## [About this task]
Repeat the stretch of entries below from the line with "(** [OpenBlockFile] for" through the line with "bytes ← OpenBlockFile s (tp_pos postx);". Include both ends and add nothing.

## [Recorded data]
--

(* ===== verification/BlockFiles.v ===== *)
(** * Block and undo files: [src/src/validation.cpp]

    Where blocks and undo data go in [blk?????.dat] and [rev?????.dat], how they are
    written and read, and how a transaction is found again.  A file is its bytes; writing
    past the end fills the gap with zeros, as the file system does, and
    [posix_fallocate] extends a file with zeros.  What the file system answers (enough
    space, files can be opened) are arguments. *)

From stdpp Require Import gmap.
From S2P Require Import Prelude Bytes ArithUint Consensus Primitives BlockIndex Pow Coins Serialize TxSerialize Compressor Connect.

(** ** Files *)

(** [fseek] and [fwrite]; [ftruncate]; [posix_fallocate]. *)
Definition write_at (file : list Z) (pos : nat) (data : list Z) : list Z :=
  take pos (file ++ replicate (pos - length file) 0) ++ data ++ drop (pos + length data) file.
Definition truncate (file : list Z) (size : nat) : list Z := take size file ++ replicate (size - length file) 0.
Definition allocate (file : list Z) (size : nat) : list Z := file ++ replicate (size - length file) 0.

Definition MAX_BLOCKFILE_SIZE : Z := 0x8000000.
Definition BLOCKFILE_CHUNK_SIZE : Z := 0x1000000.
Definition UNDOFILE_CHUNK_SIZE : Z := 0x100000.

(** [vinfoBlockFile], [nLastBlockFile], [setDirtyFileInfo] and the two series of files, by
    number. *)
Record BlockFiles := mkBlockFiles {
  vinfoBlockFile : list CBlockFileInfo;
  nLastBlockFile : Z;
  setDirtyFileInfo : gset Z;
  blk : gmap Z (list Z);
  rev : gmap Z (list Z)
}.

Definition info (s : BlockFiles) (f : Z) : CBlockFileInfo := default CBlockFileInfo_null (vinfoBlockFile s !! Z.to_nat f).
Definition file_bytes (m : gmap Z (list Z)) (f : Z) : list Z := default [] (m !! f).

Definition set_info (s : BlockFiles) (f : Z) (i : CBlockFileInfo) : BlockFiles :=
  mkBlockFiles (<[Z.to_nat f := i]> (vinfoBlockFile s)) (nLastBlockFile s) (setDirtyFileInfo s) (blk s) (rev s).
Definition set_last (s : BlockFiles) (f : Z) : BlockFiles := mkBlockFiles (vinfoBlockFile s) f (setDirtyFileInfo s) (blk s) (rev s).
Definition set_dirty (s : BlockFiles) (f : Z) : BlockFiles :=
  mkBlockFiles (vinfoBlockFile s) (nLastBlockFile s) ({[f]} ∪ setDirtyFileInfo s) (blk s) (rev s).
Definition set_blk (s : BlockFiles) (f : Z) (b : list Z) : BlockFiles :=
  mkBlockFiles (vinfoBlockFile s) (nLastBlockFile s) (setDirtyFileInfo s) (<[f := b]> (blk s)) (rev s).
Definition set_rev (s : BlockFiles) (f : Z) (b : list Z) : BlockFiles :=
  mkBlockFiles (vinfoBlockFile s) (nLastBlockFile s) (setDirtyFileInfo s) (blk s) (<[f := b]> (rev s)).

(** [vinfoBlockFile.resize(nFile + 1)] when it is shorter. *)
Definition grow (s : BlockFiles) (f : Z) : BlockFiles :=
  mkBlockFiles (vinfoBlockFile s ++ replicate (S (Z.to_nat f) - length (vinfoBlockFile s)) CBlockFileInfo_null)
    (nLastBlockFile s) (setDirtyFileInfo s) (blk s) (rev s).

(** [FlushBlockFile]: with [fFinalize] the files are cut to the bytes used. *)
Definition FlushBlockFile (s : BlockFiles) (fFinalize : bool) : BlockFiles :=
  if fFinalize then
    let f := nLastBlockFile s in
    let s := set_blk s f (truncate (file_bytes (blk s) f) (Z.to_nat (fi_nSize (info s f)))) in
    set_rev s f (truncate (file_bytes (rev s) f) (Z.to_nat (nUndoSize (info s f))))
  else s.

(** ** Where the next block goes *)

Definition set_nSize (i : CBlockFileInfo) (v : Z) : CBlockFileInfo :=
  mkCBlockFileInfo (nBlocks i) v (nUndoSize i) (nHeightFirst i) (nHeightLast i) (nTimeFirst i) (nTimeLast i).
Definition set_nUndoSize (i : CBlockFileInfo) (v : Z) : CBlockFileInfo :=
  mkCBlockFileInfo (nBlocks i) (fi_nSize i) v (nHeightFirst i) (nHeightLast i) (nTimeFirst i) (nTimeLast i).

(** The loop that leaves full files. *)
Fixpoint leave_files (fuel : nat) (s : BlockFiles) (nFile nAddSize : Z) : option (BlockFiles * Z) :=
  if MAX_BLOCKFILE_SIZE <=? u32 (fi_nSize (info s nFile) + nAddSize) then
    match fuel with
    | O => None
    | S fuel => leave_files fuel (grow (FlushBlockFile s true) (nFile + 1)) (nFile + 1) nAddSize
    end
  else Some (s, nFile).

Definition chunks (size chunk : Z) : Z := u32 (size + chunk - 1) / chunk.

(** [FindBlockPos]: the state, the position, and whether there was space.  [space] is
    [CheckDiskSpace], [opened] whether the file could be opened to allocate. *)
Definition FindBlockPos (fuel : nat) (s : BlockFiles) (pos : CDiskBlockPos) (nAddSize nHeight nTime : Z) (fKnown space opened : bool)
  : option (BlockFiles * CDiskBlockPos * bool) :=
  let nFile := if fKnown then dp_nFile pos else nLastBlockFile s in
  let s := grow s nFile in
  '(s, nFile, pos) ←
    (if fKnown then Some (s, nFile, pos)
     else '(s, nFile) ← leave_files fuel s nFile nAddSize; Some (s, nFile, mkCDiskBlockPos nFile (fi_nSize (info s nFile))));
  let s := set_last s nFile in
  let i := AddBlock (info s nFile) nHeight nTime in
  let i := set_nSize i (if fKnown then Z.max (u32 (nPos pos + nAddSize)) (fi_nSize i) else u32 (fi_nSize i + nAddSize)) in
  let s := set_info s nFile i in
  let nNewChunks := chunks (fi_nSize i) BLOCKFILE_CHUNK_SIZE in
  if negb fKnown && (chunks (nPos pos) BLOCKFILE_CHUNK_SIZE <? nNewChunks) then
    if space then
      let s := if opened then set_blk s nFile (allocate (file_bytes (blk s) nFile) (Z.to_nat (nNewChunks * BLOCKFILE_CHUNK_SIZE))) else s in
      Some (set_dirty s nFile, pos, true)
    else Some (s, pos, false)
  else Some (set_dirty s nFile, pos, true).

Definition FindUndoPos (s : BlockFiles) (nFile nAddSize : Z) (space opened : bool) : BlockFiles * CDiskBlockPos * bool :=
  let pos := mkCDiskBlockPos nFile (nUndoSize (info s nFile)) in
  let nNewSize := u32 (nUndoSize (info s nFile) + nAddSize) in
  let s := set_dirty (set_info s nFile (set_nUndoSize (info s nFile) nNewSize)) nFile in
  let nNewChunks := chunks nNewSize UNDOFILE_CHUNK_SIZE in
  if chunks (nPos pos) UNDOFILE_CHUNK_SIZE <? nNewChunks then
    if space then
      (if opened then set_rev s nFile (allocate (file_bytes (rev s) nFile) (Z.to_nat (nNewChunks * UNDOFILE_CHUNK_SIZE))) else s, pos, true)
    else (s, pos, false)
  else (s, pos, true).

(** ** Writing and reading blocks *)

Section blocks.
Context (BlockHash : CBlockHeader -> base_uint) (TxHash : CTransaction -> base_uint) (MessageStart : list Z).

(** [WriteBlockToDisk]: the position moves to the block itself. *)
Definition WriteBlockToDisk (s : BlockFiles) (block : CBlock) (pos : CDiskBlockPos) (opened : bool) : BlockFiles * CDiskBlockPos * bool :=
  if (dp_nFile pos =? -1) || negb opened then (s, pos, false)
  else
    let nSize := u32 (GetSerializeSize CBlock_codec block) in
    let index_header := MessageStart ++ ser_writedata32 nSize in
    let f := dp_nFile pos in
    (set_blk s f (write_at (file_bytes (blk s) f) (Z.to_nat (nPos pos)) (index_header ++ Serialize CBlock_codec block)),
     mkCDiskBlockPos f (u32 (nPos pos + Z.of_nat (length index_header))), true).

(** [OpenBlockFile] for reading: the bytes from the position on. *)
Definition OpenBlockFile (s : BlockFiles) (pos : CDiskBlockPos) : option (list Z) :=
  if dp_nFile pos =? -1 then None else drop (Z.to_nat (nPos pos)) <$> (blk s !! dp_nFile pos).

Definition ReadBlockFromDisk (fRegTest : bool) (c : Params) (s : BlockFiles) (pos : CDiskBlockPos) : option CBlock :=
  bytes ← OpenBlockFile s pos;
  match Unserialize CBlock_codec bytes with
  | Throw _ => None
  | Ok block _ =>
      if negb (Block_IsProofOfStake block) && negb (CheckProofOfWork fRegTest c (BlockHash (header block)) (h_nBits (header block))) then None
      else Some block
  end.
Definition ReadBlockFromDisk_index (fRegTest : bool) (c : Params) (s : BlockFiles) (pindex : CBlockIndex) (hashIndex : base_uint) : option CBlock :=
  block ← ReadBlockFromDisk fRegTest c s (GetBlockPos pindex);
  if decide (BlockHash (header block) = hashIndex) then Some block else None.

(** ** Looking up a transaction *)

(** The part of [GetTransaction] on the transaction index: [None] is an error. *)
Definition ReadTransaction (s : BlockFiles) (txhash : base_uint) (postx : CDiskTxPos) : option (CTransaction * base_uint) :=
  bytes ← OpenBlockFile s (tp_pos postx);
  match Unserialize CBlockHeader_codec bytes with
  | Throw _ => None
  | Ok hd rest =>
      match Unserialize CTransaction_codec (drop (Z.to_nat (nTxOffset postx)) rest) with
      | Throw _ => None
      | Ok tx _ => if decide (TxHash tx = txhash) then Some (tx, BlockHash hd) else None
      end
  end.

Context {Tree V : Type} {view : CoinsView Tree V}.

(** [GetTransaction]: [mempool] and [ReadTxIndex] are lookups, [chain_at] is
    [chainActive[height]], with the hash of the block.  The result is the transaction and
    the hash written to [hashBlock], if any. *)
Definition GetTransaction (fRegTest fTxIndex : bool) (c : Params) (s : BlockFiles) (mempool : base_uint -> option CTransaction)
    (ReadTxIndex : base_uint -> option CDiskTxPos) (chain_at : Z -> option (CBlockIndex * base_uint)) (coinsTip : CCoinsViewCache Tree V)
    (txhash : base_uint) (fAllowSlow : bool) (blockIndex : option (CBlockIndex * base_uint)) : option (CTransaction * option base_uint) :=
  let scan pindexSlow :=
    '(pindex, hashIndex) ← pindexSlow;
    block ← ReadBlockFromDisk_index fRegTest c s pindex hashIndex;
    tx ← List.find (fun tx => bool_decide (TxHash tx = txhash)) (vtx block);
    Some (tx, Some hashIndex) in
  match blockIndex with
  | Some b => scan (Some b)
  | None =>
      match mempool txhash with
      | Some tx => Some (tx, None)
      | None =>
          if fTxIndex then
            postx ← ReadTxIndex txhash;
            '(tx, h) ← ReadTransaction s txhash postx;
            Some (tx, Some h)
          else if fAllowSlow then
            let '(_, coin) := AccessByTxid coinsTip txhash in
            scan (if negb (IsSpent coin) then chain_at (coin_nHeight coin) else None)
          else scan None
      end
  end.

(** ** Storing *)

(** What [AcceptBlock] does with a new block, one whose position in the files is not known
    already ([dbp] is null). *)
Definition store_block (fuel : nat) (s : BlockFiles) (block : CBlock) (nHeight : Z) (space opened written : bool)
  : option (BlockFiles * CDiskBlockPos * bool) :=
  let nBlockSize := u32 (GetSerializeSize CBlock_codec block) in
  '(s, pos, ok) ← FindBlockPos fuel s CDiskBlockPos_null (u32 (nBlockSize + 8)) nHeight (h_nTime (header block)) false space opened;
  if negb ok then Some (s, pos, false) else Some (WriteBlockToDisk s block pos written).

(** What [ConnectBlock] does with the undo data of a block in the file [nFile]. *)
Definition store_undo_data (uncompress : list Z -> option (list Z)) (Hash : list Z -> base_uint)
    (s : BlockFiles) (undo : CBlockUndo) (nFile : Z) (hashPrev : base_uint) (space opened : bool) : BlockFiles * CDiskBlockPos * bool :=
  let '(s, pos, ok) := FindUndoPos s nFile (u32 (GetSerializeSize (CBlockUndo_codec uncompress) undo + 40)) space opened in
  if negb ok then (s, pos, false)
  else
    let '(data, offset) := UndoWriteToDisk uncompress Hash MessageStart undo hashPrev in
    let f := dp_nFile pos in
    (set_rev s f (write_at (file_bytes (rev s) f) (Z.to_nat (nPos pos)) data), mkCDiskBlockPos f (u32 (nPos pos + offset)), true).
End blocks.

--

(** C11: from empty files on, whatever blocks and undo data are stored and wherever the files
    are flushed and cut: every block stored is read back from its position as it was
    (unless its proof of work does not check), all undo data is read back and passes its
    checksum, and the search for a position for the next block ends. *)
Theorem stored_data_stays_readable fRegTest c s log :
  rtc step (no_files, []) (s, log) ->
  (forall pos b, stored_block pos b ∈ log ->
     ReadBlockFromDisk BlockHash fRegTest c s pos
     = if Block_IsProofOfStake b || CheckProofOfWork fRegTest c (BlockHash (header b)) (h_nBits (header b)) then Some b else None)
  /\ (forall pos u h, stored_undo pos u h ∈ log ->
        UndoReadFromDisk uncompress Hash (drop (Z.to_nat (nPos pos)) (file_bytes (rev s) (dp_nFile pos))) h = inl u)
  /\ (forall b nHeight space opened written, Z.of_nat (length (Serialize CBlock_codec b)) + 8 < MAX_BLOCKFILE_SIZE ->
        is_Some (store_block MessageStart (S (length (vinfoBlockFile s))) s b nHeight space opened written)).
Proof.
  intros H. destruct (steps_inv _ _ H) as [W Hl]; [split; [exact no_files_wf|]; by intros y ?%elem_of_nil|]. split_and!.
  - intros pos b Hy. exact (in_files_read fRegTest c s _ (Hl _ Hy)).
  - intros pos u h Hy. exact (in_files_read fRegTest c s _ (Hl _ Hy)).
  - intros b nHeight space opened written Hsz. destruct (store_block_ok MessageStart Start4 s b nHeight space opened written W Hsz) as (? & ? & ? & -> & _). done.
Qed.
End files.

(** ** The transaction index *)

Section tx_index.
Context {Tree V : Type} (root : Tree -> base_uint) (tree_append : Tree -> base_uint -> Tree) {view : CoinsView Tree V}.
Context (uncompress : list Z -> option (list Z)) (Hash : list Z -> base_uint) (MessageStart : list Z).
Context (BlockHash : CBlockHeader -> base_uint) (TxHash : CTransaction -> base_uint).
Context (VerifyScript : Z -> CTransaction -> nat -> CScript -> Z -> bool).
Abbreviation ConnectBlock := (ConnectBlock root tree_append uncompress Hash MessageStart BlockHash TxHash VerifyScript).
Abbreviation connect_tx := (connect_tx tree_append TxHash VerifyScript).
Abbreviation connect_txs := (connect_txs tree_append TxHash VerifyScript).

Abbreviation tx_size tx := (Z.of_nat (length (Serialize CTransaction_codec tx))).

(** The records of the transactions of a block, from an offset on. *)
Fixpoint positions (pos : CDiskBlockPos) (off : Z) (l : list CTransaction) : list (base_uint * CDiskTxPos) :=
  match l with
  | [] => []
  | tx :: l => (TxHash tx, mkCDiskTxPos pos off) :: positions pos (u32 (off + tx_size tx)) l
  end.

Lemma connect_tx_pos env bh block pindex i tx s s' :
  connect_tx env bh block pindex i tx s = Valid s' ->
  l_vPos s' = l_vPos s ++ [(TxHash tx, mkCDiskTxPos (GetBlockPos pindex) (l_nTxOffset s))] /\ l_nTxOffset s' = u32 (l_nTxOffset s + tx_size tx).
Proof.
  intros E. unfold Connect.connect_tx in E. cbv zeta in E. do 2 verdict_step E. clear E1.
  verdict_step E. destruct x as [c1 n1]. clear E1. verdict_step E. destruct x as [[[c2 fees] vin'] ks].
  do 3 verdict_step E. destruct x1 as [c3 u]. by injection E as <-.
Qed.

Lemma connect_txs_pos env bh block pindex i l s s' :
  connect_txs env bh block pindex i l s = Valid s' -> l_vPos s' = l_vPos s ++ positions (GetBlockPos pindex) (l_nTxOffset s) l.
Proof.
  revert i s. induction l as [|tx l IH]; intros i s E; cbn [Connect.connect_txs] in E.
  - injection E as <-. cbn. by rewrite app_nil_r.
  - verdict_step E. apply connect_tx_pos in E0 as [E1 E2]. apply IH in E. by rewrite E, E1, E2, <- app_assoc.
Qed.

--

## [Task solution]
(** [OpenBlockFile] for reading: the bytes from the position on. *)
Definition OpenBlockFile (s : BlockFiles) (pos : CDiskBlockPos) : option (list Z) :=
  if dp_nFile pos =? -1 then None else drop (Z.to_nat (nPos pos)) <$> (blk s !! dp_nFile pos).

Definition ReadBlockFromDisk (fRegTest : bool) (c : Params) (s : BlockFiles) (pos : CDiskBlockPos) : option CBlock :=
  bytes ← OpenBlockFile s pos;
  match Unserialize CBlock_codec bytes with
  | Throw _ => None
  | Ok block _ =>
      if negb (Block_IsProofOfStake block) && negb (CheckProofOfWork fRegTest c (BlockHash (header block)) (h_nBits (header block))) then None
      else Some block
  end.
Definition ReadBlockFromDisk_index (fRegTest : bool) (c : Params) (s : BlockFiles) (pindex : CBlockIndex) (hashIndex : base_uint) : option CBlock :=
  block ← ReadBlockFromDisk fRegTest c s (GetBlockPos pindex);
  if decide (BlockHash (header block) = hashIndex) then Some block else None.

(** ** Looking up a transaction *)

(** The part of [GetTransaction] on the transaction index: [None] is an error. *)
Definition ReadTransaction (s : BlockFiles) (txhash : base_uint) (postx : CDiskTxPos) : option (CTransaction * base_uint) :=
  bytes ← OpenBlockFile s (tp_pos postx);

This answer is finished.